**WHAT IS NEEDED**.
How many lines of the records below contain the word "RPAR"? Answer with the number alone.

=== SUPPLIED RECORDS ===

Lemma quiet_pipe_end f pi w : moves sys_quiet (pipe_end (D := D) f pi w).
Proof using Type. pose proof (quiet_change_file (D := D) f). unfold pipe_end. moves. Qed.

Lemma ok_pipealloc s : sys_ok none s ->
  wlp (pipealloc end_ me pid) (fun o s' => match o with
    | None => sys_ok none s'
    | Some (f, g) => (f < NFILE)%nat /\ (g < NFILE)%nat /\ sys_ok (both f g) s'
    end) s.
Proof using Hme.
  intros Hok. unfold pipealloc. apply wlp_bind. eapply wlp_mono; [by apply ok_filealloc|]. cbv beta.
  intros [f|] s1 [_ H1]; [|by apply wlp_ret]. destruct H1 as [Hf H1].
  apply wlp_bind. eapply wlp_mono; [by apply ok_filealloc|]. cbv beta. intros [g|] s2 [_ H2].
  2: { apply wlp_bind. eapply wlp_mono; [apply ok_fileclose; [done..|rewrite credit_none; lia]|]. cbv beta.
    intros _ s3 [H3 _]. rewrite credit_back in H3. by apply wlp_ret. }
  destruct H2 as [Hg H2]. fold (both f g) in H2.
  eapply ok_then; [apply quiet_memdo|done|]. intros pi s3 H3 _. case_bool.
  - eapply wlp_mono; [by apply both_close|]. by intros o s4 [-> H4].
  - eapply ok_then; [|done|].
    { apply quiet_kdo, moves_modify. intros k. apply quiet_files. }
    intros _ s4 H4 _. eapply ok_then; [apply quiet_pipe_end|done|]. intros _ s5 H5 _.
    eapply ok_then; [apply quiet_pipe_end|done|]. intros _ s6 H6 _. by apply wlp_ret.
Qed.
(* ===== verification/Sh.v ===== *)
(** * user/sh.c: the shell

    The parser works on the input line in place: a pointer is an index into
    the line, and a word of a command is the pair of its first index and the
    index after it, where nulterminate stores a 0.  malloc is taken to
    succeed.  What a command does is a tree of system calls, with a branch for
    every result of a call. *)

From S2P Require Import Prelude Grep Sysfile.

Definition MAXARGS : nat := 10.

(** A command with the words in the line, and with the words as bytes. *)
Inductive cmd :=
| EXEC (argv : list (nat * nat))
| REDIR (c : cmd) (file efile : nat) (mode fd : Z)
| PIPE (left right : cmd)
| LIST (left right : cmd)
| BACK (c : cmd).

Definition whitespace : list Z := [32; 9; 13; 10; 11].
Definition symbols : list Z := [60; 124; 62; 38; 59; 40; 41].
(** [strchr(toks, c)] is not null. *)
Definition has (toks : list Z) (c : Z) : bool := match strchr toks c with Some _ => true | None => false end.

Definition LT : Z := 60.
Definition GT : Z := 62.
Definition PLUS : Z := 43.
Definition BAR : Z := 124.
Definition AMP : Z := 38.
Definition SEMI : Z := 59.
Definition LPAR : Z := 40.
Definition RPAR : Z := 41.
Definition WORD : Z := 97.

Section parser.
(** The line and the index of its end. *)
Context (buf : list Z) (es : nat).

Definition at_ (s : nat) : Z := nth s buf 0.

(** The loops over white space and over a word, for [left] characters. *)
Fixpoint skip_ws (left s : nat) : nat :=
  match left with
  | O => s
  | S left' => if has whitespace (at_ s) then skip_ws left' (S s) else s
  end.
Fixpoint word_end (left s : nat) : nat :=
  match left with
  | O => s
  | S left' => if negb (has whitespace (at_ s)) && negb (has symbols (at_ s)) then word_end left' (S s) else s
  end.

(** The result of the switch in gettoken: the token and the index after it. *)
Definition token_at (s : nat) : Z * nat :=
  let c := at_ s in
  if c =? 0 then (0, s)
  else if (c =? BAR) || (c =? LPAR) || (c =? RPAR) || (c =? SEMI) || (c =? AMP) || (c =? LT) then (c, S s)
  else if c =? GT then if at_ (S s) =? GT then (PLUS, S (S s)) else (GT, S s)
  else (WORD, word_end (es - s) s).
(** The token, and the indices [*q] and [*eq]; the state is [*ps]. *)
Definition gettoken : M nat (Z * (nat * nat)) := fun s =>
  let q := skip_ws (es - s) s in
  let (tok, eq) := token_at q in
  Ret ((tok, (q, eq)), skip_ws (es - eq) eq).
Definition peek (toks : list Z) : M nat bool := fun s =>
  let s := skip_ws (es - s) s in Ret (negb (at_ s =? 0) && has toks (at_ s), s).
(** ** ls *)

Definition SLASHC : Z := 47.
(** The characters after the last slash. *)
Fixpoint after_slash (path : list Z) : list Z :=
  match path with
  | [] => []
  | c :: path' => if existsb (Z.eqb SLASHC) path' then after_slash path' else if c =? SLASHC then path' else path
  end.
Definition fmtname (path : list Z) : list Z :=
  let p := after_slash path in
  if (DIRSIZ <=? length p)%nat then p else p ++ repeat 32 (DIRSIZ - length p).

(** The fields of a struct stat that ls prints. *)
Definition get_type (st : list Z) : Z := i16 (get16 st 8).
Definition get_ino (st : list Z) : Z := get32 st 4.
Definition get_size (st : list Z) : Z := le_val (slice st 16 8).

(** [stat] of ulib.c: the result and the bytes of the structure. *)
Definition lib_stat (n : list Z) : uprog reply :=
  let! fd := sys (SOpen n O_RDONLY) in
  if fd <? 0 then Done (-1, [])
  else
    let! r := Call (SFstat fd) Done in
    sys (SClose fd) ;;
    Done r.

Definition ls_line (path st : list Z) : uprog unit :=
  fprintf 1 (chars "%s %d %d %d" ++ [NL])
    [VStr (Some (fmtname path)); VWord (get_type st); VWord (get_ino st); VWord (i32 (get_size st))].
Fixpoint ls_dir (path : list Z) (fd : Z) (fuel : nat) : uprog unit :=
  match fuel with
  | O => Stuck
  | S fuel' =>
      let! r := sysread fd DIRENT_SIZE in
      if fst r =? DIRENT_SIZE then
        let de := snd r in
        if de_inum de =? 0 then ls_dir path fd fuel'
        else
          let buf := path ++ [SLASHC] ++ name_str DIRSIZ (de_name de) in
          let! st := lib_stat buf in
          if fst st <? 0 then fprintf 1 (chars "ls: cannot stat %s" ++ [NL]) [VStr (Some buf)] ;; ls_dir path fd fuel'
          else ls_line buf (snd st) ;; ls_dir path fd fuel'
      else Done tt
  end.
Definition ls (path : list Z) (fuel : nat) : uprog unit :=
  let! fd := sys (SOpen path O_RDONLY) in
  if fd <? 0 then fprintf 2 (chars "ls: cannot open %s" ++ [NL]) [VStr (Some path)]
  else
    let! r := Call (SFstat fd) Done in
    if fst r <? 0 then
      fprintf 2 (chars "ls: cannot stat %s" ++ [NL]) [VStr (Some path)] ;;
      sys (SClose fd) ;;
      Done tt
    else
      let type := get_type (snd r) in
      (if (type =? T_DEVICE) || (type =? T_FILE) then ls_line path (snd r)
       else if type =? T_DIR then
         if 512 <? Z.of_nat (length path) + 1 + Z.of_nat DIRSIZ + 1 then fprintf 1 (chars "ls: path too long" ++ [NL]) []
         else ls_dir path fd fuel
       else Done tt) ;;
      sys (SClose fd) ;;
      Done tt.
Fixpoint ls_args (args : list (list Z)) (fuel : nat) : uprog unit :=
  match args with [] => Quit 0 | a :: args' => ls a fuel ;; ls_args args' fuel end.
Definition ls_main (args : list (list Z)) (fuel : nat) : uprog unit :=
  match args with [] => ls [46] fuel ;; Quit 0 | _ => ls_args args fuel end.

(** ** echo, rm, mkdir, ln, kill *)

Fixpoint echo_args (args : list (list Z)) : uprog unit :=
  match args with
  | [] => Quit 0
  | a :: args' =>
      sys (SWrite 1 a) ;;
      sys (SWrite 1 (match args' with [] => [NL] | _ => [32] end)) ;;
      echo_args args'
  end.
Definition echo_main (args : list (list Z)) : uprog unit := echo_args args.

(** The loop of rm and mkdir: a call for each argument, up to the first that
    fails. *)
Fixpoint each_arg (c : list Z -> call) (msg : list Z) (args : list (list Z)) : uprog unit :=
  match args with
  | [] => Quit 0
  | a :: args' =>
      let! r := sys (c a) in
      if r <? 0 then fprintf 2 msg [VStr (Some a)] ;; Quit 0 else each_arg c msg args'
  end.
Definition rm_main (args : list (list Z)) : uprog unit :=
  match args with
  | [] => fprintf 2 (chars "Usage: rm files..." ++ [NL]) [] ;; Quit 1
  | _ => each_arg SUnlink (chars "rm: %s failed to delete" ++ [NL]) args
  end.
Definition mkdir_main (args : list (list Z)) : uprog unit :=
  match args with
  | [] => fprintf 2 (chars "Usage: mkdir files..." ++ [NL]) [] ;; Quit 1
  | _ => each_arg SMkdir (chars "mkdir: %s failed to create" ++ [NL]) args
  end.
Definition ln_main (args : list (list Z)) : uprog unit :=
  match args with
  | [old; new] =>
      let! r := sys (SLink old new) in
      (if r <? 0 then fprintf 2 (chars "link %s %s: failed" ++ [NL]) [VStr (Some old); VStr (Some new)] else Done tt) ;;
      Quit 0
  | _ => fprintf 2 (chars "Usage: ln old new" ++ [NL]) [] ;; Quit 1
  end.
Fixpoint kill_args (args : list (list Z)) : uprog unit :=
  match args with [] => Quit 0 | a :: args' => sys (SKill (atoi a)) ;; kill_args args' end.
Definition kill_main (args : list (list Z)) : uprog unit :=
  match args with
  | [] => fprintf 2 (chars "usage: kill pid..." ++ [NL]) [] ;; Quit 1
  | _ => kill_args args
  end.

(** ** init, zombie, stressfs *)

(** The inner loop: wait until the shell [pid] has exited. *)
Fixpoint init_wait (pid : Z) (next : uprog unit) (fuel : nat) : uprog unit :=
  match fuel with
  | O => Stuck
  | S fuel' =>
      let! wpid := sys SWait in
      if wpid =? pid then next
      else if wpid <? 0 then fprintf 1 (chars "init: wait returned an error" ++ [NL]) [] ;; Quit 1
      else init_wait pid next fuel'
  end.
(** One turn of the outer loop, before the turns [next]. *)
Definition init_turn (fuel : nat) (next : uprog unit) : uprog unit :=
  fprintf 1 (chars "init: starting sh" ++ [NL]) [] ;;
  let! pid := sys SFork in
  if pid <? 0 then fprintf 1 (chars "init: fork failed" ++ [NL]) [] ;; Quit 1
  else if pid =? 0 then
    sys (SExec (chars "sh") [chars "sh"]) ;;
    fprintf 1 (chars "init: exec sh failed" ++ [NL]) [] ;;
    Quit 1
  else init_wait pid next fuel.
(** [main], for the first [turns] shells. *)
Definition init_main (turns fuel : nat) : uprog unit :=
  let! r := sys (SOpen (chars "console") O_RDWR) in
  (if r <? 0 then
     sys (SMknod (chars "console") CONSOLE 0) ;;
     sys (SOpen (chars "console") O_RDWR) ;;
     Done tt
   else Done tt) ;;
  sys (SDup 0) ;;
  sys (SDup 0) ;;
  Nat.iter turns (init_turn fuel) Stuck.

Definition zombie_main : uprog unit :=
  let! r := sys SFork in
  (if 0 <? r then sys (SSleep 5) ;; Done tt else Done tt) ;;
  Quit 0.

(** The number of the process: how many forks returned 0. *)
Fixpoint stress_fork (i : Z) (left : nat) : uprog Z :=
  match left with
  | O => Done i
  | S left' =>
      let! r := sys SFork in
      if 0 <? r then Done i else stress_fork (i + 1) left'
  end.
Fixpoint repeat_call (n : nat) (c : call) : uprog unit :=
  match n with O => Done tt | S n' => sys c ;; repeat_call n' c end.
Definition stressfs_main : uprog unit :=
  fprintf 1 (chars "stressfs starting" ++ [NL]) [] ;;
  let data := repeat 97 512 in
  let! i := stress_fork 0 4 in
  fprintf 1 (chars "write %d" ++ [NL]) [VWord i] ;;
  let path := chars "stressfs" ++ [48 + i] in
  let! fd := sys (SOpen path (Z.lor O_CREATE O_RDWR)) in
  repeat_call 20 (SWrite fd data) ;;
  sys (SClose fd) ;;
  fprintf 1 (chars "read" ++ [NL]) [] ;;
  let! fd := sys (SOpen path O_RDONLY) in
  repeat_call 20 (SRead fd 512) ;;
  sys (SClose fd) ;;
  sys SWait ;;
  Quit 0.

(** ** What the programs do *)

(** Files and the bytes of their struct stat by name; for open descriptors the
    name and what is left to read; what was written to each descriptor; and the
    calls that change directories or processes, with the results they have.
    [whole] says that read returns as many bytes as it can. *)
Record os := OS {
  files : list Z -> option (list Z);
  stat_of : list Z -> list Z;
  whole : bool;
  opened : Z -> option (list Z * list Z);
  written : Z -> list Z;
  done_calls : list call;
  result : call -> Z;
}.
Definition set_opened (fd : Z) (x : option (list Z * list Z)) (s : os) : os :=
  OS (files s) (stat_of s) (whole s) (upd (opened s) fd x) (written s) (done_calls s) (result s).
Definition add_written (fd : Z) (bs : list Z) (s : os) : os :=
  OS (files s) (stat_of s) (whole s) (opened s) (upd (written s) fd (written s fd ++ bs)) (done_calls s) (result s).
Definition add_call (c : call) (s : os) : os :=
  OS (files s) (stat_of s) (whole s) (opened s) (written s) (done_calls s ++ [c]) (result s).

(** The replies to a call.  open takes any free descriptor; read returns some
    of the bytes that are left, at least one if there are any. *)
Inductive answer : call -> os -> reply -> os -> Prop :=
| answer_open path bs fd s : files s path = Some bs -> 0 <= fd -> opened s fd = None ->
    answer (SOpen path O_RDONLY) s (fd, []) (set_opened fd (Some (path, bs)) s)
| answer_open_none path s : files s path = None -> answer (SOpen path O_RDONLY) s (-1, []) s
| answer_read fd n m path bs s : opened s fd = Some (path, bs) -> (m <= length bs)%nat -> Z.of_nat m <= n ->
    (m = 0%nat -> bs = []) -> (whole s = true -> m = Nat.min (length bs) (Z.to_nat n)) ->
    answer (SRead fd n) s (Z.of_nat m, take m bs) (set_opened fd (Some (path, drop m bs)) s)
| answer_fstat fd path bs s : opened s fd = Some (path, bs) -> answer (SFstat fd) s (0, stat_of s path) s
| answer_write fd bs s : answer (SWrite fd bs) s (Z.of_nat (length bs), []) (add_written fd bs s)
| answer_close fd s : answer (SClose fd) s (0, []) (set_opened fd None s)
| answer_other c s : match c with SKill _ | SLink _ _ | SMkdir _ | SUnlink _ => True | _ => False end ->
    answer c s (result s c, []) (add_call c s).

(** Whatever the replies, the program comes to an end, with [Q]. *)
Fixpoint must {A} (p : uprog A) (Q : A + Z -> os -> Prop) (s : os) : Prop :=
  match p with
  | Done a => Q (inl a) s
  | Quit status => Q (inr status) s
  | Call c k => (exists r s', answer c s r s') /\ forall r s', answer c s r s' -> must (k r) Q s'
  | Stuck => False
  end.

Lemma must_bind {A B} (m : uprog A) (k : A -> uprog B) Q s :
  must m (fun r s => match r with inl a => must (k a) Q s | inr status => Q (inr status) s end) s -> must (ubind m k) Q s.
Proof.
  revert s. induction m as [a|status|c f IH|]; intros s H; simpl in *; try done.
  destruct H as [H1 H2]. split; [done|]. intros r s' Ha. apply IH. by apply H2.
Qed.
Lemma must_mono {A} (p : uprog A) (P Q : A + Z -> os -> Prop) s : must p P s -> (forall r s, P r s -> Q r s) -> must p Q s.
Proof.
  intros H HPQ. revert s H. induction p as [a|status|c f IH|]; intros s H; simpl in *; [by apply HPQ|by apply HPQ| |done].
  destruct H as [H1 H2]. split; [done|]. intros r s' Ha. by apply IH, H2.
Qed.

===

**TASK RESULT**.
2